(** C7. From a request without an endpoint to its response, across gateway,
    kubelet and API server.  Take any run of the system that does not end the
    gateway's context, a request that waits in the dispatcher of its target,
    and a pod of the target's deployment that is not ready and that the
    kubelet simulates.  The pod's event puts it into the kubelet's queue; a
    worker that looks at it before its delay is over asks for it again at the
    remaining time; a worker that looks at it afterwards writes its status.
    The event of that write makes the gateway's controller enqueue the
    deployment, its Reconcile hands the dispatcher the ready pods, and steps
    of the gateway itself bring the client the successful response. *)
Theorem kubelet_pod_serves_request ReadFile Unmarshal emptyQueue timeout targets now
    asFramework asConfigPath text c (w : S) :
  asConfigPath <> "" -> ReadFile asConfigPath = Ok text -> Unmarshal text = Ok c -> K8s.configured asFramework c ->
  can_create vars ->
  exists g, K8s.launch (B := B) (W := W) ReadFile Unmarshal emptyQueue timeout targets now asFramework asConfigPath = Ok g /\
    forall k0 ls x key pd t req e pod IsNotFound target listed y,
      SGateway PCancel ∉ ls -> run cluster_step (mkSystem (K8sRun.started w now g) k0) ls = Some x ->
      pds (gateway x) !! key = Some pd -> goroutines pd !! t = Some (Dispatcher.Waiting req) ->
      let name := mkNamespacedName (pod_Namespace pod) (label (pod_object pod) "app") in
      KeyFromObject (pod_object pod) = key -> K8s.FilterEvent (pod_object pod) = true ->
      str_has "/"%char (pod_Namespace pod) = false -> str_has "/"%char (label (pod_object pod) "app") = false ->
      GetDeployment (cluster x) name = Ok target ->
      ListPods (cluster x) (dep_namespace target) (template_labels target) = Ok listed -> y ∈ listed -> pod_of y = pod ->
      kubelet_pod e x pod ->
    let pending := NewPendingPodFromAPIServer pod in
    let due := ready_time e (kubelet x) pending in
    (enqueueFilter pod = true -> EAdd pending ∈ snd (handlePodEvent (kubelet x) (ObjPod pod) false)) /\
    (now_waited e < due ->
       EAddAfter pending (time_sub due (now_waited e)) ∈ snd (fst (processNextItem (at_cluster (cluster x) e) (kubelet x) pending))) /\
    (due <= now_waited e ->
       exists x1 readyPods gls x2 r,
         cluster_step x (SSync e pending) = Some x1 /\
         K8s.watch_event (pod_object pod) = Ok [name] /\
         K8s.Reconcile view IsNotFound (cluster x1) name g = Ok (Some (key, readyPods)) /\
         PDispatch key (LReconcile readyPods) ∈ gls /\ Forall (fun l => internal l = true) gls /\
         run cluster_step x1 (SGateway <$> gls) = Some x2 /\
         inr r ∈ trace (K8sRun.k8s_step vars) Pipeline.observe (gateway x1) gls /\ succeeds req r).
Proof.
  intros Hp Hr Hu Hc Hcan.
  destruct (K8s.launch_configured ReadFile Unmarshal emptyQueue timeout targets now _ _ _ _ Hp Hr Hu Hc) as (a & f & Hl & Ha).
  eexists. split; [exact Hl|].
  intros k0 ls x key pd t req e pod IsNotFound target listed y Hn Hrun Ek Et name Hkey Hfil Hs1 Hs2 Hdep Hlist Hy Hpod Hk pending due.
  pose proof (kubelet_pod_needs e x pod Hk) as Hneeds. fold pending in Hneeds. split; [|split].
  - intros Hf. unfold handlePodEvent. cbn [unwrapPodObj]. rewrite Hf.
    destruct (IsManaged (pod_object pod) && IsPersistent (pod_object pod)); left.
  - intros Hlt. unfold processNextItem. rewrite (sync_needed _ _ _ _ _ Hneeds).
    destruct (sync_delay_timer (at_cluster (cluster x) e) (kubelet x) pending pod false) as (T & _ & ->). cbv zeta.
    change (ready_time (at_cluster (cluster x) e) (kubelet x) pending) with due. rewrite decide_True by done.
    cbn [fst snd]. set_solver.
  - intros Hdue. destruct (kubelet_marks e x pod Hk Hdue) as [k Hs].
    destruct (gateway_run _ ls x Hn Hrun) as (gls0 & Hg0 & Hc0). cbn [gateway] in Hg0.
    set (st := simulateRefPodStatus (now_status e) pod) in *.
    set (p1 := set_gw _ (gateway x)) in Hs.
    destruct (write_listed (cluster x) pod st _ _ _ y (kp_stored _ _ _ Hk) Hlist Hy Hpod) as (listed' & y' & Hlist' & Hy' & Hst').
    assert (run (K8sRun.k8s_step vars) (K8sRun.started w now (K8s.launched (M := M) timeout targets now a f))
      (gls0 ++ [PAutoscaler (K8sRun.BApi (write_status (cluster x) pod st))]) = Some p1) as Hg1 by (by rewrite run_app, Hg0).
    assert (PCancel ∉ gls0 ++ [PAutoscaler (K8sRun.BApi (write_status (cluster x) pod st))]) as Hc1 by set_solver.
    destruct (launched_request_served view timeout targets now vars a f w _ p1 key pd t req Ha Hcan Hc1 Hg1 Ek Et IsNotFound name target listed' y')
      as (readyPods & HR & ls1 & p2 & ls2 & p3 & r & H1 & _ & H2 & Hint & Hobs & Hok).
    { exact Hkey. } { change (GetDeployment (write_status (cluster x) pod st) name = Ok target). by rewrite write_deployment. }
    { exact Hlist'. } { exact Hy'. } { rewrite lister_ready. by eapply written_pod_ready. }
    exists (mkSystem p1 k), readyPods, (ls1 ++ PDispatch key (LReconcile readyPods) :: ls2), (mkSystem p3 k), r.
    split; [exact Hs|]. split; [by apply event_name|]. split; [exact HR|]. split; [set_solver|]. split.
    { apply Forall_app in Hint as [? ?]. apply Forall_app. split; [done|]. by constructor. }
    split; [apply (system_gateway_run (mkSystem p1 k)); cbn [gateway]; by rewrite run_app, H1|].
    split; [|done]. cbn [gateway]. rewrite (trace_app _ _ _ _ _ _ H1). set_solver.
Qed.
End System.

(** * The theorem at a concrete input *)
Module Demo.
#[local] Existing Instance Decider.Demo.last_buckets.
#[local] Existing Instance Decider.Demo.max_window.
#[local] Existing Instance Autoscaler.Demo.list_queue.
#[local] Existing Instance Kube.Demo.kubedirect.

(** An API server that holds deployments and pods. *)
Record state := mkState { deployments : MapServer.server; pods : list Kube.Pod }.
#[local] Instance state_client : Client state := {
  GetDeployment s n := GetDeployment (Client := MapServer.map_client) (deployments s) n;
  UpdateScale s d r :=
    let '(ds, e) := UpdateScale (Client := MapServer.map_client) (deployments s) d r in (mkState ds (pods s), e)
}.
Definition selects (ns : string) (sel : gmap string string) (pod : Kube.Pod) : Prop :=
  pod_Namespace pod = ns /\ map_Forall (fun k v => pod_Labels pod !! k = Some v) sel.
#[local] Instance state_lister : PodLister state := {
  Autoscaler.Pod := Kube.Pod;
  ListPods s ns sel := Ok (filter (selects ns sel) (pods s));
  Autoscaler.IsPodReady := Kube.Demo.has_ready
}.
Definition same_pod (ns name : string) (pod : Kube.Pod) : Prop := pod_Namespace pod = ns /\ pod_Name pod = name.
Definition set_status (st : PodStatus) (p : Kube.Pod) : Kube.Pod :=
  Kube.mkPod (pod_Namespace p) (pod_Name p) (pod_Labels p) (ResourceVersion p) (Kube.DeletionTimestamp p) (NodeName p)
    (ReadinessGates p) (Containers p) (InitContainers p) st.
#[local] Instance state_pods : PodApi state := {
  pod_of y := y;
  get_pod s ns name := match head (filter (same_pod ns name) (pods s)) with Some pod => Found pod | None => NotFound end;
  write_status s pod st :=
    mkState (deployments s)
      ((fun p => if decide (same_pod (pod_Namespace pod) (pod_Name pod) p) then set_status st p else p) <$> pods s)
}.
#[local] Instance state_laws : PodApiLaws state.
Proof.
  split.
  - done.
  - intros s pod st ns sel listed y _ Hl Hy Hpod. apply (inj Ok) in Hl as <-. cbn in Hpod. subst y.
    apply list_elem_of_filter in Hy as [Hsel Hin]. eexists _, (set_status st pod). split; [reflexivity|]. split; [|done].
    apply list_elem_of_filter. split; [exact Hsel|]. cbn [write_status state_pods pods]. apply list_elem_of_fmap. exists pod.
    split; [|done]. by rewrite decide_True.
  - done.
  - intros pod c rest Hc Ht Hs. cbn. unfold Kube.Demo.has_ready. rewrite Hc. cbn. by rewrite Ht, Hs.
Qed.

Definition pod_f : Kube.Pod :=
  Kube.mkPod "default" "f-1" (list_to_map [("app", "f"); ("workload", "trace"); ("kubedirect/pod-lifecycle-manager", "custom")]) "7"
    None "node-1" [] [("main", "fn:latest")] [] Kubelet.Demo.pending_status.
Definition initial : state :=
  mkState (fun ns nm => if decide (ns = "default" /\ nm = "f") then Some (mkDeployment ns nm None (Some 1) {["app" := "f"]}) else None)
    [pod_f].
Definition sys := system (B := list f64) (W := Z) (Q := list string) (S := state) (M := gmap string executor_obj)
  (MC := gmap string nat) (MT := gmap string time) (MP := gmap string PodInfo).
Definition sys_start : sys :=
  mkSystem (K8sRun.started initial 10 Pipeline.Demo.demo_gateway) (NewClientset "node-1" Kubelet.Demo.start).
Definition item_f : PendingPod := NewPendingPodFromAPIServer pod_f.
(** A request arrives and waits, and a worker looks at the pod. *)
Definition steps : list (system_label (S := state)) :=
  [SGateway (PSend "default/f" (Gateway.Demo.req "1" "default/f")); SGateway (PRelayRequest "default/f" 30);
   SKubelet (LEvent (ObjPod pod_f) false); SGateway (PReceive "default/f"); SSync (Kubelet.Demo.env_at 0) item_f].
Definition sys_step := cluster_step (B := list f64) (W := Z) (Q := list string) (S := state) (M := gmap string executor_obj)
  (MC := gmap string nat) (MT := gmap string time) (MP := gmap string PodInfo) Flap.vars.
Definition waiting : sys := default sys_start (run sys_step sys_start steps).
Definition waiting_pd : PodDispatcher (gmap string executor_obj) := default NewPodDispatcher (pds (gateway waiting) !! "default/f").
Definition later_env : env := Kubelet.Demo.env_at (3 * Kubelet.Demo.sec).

## WHAT YOU NEED TO DO:
The response must consist solely of the lines from the first line of the entries through the line containing "let due := ready_time", repeated exactly.

## TASK RESPONSE:
(** C7. From a request without an endpoint to its response, across gateway,
    kubelet and API server.  Take any run of the system that does not end the
    gateway's context, a request that waits in the dispatcher of its target,
    and a pod of the target's deployment that is not ready and that the
    kubelet simulates.  The pod's event puts it into the kubelet's queue; a
    worker that looks at it before its delay is over asks for it again at the
    remaining time; a worker that looks at it afterwards writes its status.
    The event of that write makes the gateway's controller enqueue the
    deployment, its Reconcile hands the dispatcher the ready pods, and steps
    of the gateway itself bring the client the successful response. *)
Theorem kubelet_pod_serves_request ReadFile Unmarshal emptyQueue timeout targets now
    asFramework asConfigPath text c (w : S) :
  asConfigPath <> "" -> ReadFile asConfigPath = Ok text -> Unmarshal text = Ok c -> K8s.configured asFramework c ->
  can_create vars ->
  exists g, K8s.launch (B := B) (W := W) ReadFile Unmarshal emptyQueue timeout targets now asFramework asConfigPath = Ok g /\
    forall k0 ls x key pd t req e pod IsNotFound target listed y,
      SGateway PCancel ∉ ls -> run cluster_step (mkSystem (K8sRun.started w now g) k0) ls = Some x ->
      pds (gateway x) !! key = Some pd -> goroutines pd !! t = Some (Dispatcher.Waiting req) ->
      let name := mkNamespacedName (pod_Namespace pod) (label (pod_object pod) "app") in
      KeyFromObject (pod_object pod) = key -> K8s.FilterEvent (pod_object pod) = true ->
      str_has "/"%char (pod_Namespace pod) = false -> str_has "/"%char (label (pod_object pod) "app") = false ->
      GetDeployment (cluster x) name = Ok target ->
      ListPods (cluster x) (dep_namespace target) (template_labels target) = Ok listed -> y ∈ listed -> pod_of y = pod ->
      kubelet_pod e x pod ->
    let pending := NewPendingPodFromAPIServer pod in
    let due := ready_time e (kubelet x) pending in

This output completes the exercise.